> [PROBLEM DESCRIPTION] Set the entries down again exactly; none may be skipped.

[Collected data entries]
--------------------------------------------------

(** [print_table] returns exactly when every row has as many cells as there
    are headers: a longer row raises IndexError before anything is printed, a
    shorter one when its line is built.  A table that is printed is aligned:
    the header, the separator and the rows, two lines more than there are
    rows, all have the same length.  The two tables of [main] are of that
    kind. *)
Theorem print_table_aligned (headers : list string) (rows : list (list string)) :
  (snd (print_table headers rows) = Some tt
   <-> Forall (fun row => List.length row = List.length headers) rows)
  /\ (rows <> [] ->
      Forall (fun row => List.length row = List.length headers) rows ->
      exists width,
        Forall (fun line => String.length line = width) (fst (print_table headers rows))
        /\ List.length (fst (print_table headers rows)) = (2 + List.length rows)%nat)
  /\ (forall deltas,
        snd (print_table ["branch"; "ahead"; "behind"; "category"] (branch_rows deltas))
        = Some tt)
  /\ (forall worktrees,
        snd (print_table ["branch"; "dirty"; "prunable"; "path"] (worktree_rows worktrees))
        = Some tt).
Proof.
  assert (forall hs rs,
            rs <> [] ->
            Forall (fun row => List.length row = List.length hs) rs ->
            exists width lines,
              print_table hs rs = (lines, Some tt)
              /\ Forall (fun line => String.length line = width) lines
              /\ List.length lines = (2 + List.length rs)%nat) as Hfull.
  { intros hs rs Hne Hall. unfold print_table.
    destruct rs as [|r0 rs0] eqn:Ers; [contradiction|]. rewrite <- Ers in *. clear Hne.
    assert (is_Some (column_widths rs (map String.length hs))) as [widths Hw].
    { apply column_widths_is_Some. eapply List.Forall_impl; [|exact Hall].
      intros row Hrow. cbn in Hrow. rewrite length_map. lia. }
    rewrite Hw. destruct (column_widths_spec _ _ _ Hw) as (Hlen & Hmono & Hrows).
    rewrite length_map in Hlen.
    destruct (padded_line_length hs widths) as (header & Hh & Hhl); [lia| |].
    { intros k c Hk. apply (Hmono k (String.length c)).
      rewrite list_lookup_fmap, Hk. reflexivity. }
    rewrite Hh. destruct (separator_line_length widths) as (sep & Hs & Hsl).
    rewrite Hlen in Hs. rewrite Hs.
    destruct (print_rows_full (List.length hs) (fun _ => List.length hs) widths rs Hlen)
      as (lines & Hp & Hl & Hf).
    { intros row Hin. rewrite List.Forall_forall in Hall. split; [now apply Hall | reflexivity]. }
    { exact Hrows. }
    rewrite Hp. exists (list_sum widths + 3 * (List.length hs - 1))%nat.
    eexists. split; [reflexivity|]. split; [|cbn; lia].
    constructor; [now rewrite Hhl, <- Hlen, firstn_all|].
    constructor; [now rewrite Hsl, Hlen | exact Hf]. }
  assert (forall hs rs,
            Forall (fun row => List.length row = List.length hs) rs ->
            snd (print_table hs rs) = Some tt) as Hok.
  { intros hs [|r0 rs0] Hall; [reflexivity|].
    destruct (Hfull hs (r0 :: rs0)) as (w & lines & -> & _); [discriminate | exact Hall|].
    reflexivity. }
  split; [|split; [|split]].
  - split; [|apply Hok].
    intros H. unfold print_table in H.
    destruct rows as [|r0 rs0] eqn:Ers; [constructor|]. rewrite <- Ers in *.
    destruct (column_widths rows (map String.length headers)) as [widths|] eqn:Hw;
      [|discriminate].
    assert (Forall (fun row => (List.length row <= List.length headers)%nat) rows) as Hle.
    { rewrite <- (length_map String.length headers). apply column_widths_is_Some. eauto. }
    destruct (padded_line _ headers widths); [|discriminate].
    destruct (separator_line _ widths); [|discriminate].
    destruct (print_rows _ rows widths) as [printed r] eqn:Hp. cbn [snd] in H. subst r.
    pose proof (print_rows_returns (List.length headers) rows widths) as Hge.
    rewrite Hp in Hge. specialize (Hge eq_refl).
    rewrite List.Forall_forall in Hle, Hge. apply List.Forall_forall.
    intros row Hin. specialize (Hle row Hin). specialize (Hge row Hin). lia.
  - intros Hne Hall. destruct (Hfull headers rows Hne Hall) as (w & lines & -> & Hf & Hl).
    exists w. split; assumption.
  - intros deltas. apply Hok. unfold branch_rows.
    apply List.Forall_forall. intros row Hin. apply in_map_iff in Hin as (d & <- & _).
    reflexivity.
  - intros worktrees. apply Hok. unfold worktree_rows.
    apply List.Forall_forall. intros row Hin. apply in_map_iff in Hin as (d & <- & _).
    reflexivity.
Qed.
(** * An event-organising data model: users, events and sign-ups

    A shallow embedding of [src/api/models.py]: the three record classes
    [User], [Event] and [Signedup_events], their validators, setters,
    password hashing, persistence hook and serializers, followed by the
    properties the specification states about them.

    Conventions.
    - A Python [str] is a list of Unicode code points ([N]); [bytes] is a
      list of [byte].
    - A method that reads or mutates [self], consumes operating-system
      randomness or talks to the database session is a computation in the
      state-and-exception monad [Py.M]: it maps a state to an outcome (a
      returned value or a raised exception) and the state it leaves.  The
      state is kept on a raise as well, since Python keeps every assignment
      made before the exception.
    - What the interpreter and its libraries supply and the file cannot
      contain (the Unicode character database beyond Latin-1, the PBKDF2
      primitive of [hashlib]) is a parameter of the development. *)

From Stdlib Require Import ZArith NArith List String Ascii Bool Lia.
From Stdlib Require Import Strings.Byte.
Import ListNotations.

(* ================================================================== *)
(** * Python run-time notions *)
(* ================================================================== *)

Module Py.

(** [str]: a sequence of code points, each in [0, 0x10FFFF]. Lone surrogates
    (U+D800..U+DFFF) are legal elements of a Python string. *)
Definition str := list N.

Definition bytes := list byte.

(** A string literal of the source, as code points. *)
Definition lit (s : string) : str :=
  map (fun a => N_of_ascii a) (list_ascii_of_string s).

--------------------------------------------------

> [WORKED SOLUTION]
(** [print_table] returns exactly when every row has as many cells as there
    are headers: a longer row raises IndexError before anything is printed, a
    shorter one when its line is built.  A table that is printed is aligned:
    the header, the separator and the rows, two lines more than there are
    rows, all have the same length.  The two tables of [main] are of that
    kind. *)
Theorem print_table_aligned (headers : list string) (rows : list (list string)) :
  (snd (print_table headers rows) = Some tt
   <-> Forall (fun row => List.length row = List.length headers) rows)
  /\ (rows <> [] ->
      Forall (fun row => List.length row = List.length headers) rows ->
      exists width,
        Forall (fun line => String.length line = width) (fst (print_table headers rows))
        /\ List.length (fst (print_table headers rows)) = (2 + List.length rows)%nat)
  /\ (forall deltas,
        snd (print_table ["branch"; "ahead"; "behind"; "category"] (branch_rows deltas))
        = Some tt)
  /\ (forall worktrees,
        snd (print_table ["branch"; "dirty"; "prunable"; "path"] (worktree_rows worktrees))
        = Some tt).
Proof.
  assert (forall hs rs,
            rs <> [] ->
            Forall (fun row => List.length row = List.length hs) rs ->
            exists width lines,
              print_table hs rs = (lines, Some tt)
              /\ Forall (fun line => String.length line = width) lines
              /\ List.length lines = (2 + List.length rs)%nat) as Hfull.
  { intros hs rs Hne Hall. unfold print_table.
    destruct rs as [|r0 rs0] eqn:Ers; [contradiction|]. rewrite <- Ers in *. clear Hne.
    assert (is_Some (column_widths rs (map String.length hs))) as [widths Hw].
    { apply column_widths_is_Some. eapply List.Forall_impl; [|exact Hall].
      intros row Hrow. cbn in Hrow. rewrite length_map. lia. }
    rewrite Hw. destruct (column_widths_spec _ _ _ Hw) as (Hlen & Hmono & Hrows).
    rewrite length_map in Hlen.
    destruct (padded_line_length hs widths) as (header & Hh & Hhl); [lia| |].
    { intros k c Hk. apply (Hmono k (String.length c)).
      rewrite list_lookup_fmap, Hk. reflexivity. }
    rewrite Hh. destruct (separator_line_length widths) as (sep & Hs & Hsl).
    rewrite Hlen in Hs. rewrite Hs.
    destruct (print_rows_full (List.length hs) (fun _ => List.length hs) widths rs Hlen)
      as (lines & Hp & Hl & Hf).
    { intros row Hin. rewrite List.Forall_forall in Hall. split; [now apply Hall | reflexivity]. }
    { exact Hrows. }
    rewrite Hp. exists (list_sum widths + 3 * (List.length hs - 1))%nat.
    eexists. split; [reflexivity|]. split; [|cbn; lia].
    constructor; [now rewrite Hhl, <- Hlen, firstn_all|].
    constructor; [now rewrite Hsl, Hlen | exact Hf]. }
  assert (forall hs rs,
            Forall (fun row => List.length row = List.length hs) rs ->
            snd (print_table hs rs) = Some tt) as Hok.
  { intros hs [|r0 rs0] Hall; [reflexivity|].
    destruct (Hfull hs (r0 :: rs0)) as (w & lines & -> & _); [discriminate | exact Hall|].
    reflexivity. }
  split; [|split; [|split]].
  - split; [|apply Hok].
    intros H. unfold print_table in H.
    destruct rows as [|r0 rs0] eqn:Ers; [constructor|]. rewrite <- Ers in *.
    destruct (column_widths rows (map String.length headers)) as [widths|] eqn:Hw;
      [|discriminate].
    assert (Forall (fun row => (List.length row <= List.length headers)%nat) rows) as Hle.
    { rewrite <- (length_map String.length headers). apply column_widths_is_Some. eauto. }
    destruct (padded_line _ headers widths); [|discriminate].
    destruct (separator_line _ widths); [|discriminate].
    destruct (print_rows _ rows widths) as [printed r] eqn:Hp. cbn [snd] in H. subst r.
    pose proof (print_rows_returns (List.length headers) rows widths) as Hge.
    rewrite Hp in Hge. specialize (Hge eq_refl).
    rewrite List.Forall_forall in Hle, Hge. apply List.Forall_forall.
    intros row Hin. specialize (Hle row Hin). specialize (Hge row Hin). lia.
  - intros Hne Hall. destruct (Hfull headers rows Hne Hall) as (w & lines & -> & Hf & Hl).
    exists w. split; assumption.
  - intros deltas. apply Hok. unfold branch_rows.
    apply List.Forall_forall. intros row Hin. apply in_map_iff in Hin as (d & <- & _).
    reflexivity.
  - intros worktrees. apply Hok. unfold worktree_rows.
    apply List.Forall_forall. intros row Hin. apply in_map_iff in Hin as (d & <- & _).
    reflexivity.
Qed.
(** * An event-organising data model: users, events and sign-ups

    A shallow embedding of [src/api/models.py]: the three record classes
    [User], [Event] and [Signedup_events], their validators, setters,
    password hashing, persistence hook and serializers, followed by the
    properties the specification states about them.

    Conventions.
    - A Python [str] is a list of Unicode code points ([N]); [bytes] is a
      list of [byte].
    - A method that reads or mutates [self], consumes operating-system
      randomness or talks to the database session is a computation in the
      state-and-exception monad [Py.M]: it maps a state to an outcome (a
      returned value or a raised exception) and the state it leaves.  The
      state is kept on a raise as well, since Python keeps every assignment
      made before the exception.
    - What the interpreter and its libraries supply and the file cannot
      contain (the Unicode character database beyond Latin-1, the PBKDF2
      primitive of [hashlib]) is a parameter of the development. *)

From Stdlib Require Import ZArith NArith List String Ascii Bool Lia.
From Stdlib Require Import Strings.Byte.
Import ListNotations.

(* ================================================================== *)
(** * Python run-time notions *)
(* ================================================================== *)

Module Py.

(** [str]: a sequence of code points, each in [0, 0x10FFFF]. Lone surrogates
    (U+D800..U+DFFF) are legal elements of a Python string. *)
Definition str := list N.

Definition bytes := list byte.

(** A string literal of the source, as code points. *)
Definition lit (s : string) : str :=
  map (fun a => N_of_ascii a) (list_ascii_of_string s).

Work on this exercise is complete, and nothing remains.